Stephen King wrote an introduction to the copy of Michael Connelly's Poet that I once read, and James Lee Burke wrote one for the copy I recently scored ("Special Low Price," to me, forty-four cents at a thrift store) of Connelly's first novel, The Black Echo. Both introductions stress the high literary quality of the respective novels, placing Connelly high in the pantheon not just of crime fiction but of American literature generally.

Now, The Black Echo is a pretty good Krimi. I read it slowly enough to appreciate its language and sense of detail – for about 350 pages; then I read it crazy fast because its plot accelerated to white heat. But when Burke calls it "great art" (xii) and says that it's "a classic, one that critics will refer back to when they talk about the evolution of crime writing" (xi) – I am tempted to run him down to the station and book him for hyperbole.

The Black Echo is a heist yarn situated in a police procedural populated by a rogue cop (Harry Bosch) who would be better suited, temperamentally, to the hard-boiled private-eye genre. Bosch (introduced in this 1991 novel) is a literary heir to Lew Archer, but unlike Archer (or Archer's forbear Sam Spade), his energies depend on the counterpoint between his square-peg personality and the uniform round holes in the workbench of the LAPD (a fictional force as corrupt as anything in the annals of James Ellroy, another key influence on Connelly).

Throw in some Vietnam flashbacks and a femme fatale and some mean-streets moralizing about today's youth, and you've got a potent mix. The Black Echo is long, compared to Connelly's later work (482 pages!), intricately detailed, extremely well-plotted. It's got backstories full of mysteries that we don't learn too much about, and it's got strong characters that fueled a series that continues to this day. It's got hard-boiled language:

The long tables assigned to burglary, auto, juvenile, robbery and homicide were all awash in paperwork and clutter. The detectives came and went. The paper never changed. (82)

So why isn't the novel a "classic" (even to a reader like me, who strongly believes that American crime writing is full of true classics, academic though I am)? It's not really that the plot is headlong and preposterous, since that's a feature of MacDonald, Chandler, and other SoCal-noir superstars.
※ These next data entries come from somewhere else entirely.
(** A vertex without a short edge to an adjacent vertex of its surface
    stays where it is. *)
Lemma smooth_vertex_fixed skip vertex_coord cur :
  (forall k, k < NumAdjacent vertex_adjacency_list cur ->
     not_same_surface ivoldual_table ivolv_list cur
       (AdjacentVertex vertex_adjacency_list cur k) = false ->
     float_lt ops
       (compute_distance ops 3 (coord_at 3 vertex_coord cur)
          (coord_at 3 vertex_coord (AdjacentVertex vertex_adjacency_list cur k)))
       laplacian_smooth_limit = false) ->
  smooth_vertex' skip vertex_coord cur = vertex_coord.
Proof.
  intros H. unfold smooth_vertex.
  destruct (Bool.eqb _ skip); [reflexivity|].
  pose proof (add_neighbor_flag vertex_coord cur
    (seq 0 (NumAdjacent vertex_adjacency_list cur))
    (set_coord ops 3 (zero ops), false, 0%Z) eq_refl) as F.
  fold (sum_neighbors' vertex_coord cur) in F.
  destruct (sum_neighbors' vertex_coord cur) as [[neigh_sum flag_moving] adj_count].
  simpl in F. rewrite F; [reflexivity|].
  intros k Hk. apply H. apply in_seq in Hk. lia.
Qed.

(** Smoothing vertex [cur] leaves the coordinates of the other vertices
    as they are. *)
Lemma smooth_vertex_other skip vertex_coord cur v :
  v <> cur ->
  coord_at 3 (smooth_vertex' skip vertex_coord cur) v = coord_at 3 vertex_coord v.
Proof.
  intros Hne. unfold smooth_vertex.
  destruct (Bool.eqb _ skip); [reflexivity|].
  destruct (sum_neighbors' vertex_coord cur) as [[neigh_sum flag_moving] adj_count].
  destruct flag_moving; [|reflexivity].
  apply coord_at_store_other, Hne.
Qed.

End SmoothProperties.

(** ** laplacian_smooth_elength *)

(** X12.  In [laplacian_smooth_elength], when the loop over the adjacent
    vertices of a vertex ends with [flag_moving] set, [adj_count] is at
    least 1, so the sum of the neighbours is never divided by zero;
    [adj_count] is at most the number of adjacent vertices. *)
Theorem sum_neighbors_divisor (ops : COORD_OPS) (ivoldual_table : IVOLDUAL_CUBE_TABLE)
  (vertex_adjacency_list : IVOL_VERTEX_ADJACENCY_LIST)
  (ivolv_list : list DUAL_IVOLVERT) (laplacian_smooth_limit : FLOAT ops)
  (vertex_coord : list (COORD_TYPE ops)) (cur : nat) :
  mesh_wf vertex_adjacency_list ivolv_list vertex_coord ->
  cur < NumVertices vertex_adjacency_list ->
  (Z.of_nat (NumAdjacent vertex_adjacency_list cur) <= INT_MAX)%Z ->
  forall neigh_sum flag_moving adj_count,
    sum_neighbors ops ivoldual_table vertex_adjacency_list ivolv_list
      laplacian_smooth_limit vertex_coord cur
    = (neigh_sum, flag_moving, adj_count) ->
    (0 <= adj_count <= Z.of_nat (NumAdjacent vertex_adjacency_list cur))%Z /\
    (flag_moving = true -> 1 <= adj_count)%Z.
Proof.
  intros _ _ Hmax neigh_sum flag_moving adj_count E.
  pose proof (add_neighbor_count ops ivoldual_table vertex_adjacency_list
    ivolv_list laplacian_smooth_limit vertex_coord cur
    (seq 0 (NumAdjacent vertex_adjacency_list cur))
    (set_coord ops 3 (zero ops), false, 0%Z)) as C.
  fold (sum_neighbors ops ivoldual_table vertex_adjacency_list ivolv_list
          laplacian_smooth_limit vertex_coord cur) in C.
  rewrite E, length_seq in C. cbn [fst snd] in C.
  destruct C as [R F]; [lia | lia | discriminate |].
  split; [lia | exact F].
Qed.

Lemma path_mesh_wf : mesh_wf path_adjacency path_ivolv path_coord.
Proof.
  split.
  - simpl. lia.
  - simpl. lia.
  - intros cur k Hcur Hk. change (NumVertices path_adjacency) with 3 in *.
    destruct cur as [|[|[|cur]]]; simpl in *; lia.
Qed.

Lemma sum_neighbors_divisor_witness :
  (0 <= 2 <= Z.of_nat (NumAdjacent path_adjacency 1))%Z /\ (true = true -> 1 <= 2)%Z.
Proof.
  apply (sum_neighbors_divisor Z_ops path_table path_adjacency path_ivolv 30%Z
           path_coord 1 path_mesh_wf) with (neigh_sum := [10; 2; 0]%Z).
  - simpl. lia.
  - vm_compute. discriminate.
  - reflexivity.
Defined.

(** X13.  If no vertex has an edge shorter than [laplacian_smooth_limit]
    to an adjacent vertex of its surface, [laplacian_smooth_elength]
    leaves every coordinate as it is, whatever the number of
    iterations. *)
Theorem laplacian_smooth_elength_no_short_edge (ops : COORD_OPS)
  (ivoldual_table : IVOLDUAL_CUBE_TABLE)
  (vertex_adjacency_list : IVOL_VERTEX_ADJACENCY_LIST)
  (ivolv_list : list DUAL_IVOLVERT) (laplacian_smooth_limit : FLOAT ops)
  (vertex_coord : list (COORD_TYPE ops)) (iteration : Z) :
  mesh_wf vertex_adjacency_list ivolv_list vertex_coord ->
  (- 2 ^ 30 <= iteration < 2 ^ 30)%Z ->
  (forall cur k,
     cur < NumVertices vertex_adjacency_list ->
     k < NumAdjacent vertex_adjacency_list cur ->
     not_same_surface ivoldual_table ivolv_list cur
       (AdjacentVertex vertex_adjacency_list cur k) = false ->
     float_lt ops
       (compute_distance ops 3 (coord_at 3 vertex_coord cur)
          (coord_at 3 vertex_coord (AdjacentVertex vertex_adjacency_list cur k)))
       laplacian_smooth_limit = false) ->
  laplacian_smooth_elength ops ivoldual_table vertex_adjacency_list ivolv_list
    laplacian_smooth_limit vertex_coord iteration
  = vertex_coord.
Proof.
  intros _ _ H. unfold laplacian_smooth_elength.
  apply fold_left_fixed. intros it _. unfold smooth_pass.
  apply fold_left_fixed. intros cur Hcur. apply in_seq in Hcur.
  apply smooth_vertex_fixed. intros k Hk. apply H; [lia | exact Hk].
Qed.

Lemma laplacian_smooth_elength_no_short_edge_witness :
  laplacian_smooth_elength Z_ops path_table path_adjacency path_ivolv 10%Z
    path_coord 3
  = path_coord.
Proof.
  apply laplacian_smooth_elength_no_short_edge.
  - exact path_mesh_wf.
  - lia.
  - intros cur k Hcur Hk. change (NumVertices path_adjacency) with 3 in Hcur.
    destruct cur as [|[|[|cur]]]; [| | |lia];
      destruct k as [|[|k]]; simpl in Hk; try lia;
      vm_compute; intros; congruence.
Defined.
Nor is Connelly's later mean streak of conservatism much in evidence. Harry Bosch is an avenging-angel type, but at least in these early pages, he subordinates his need for justice to the demands of the law. (When femme fatale Eleanor Wish tells him that "justice is incidental to law and order" (383), Bosch demurs [a few chapters later], insisting that he plays the important stuff both by the letter and spirit of the law.)

No, I think the weak link is in how the Vietnam story and the love story in The Black Echo get integrated into the heist and procedural and hard-boiled material. The war material doesn't ring true; much more than the police world, it seems grafted in from other cultural sources, books and movies. And the romance, as too often in Connelly's work, is mechanical and unconvincing. Eleanor Wish, who will resurface later in the series, pops into Harry Bosch's life with apple-scented hair (it's conditioner, Harry) and they become soulmates within pages, as well as detective partners. We know there are twists ahead (this is one of those books that wraps up its main plot while you've still got 100 pages in your right hand): they got together too easily partly as part of Wish's hidden agenda. But there's something vacantly unconvincing about their relationship – and not just because Harry Bosch is a uncommunicative guy.

Still, I liked the book a lot; I'm just trying to explain why I disagree with Burke, and can't subscribe to his notion that "this novel will stand up against James M. Cain's" (xi). Though, come to that, it does stand up to most of Cain's – just not to The Postman Always Rings Twice or Double Indemnity. No disgrace in that.

Connelly, Michael. The Black Echo. 1991. New York: Grand Central [Hachette], 2012.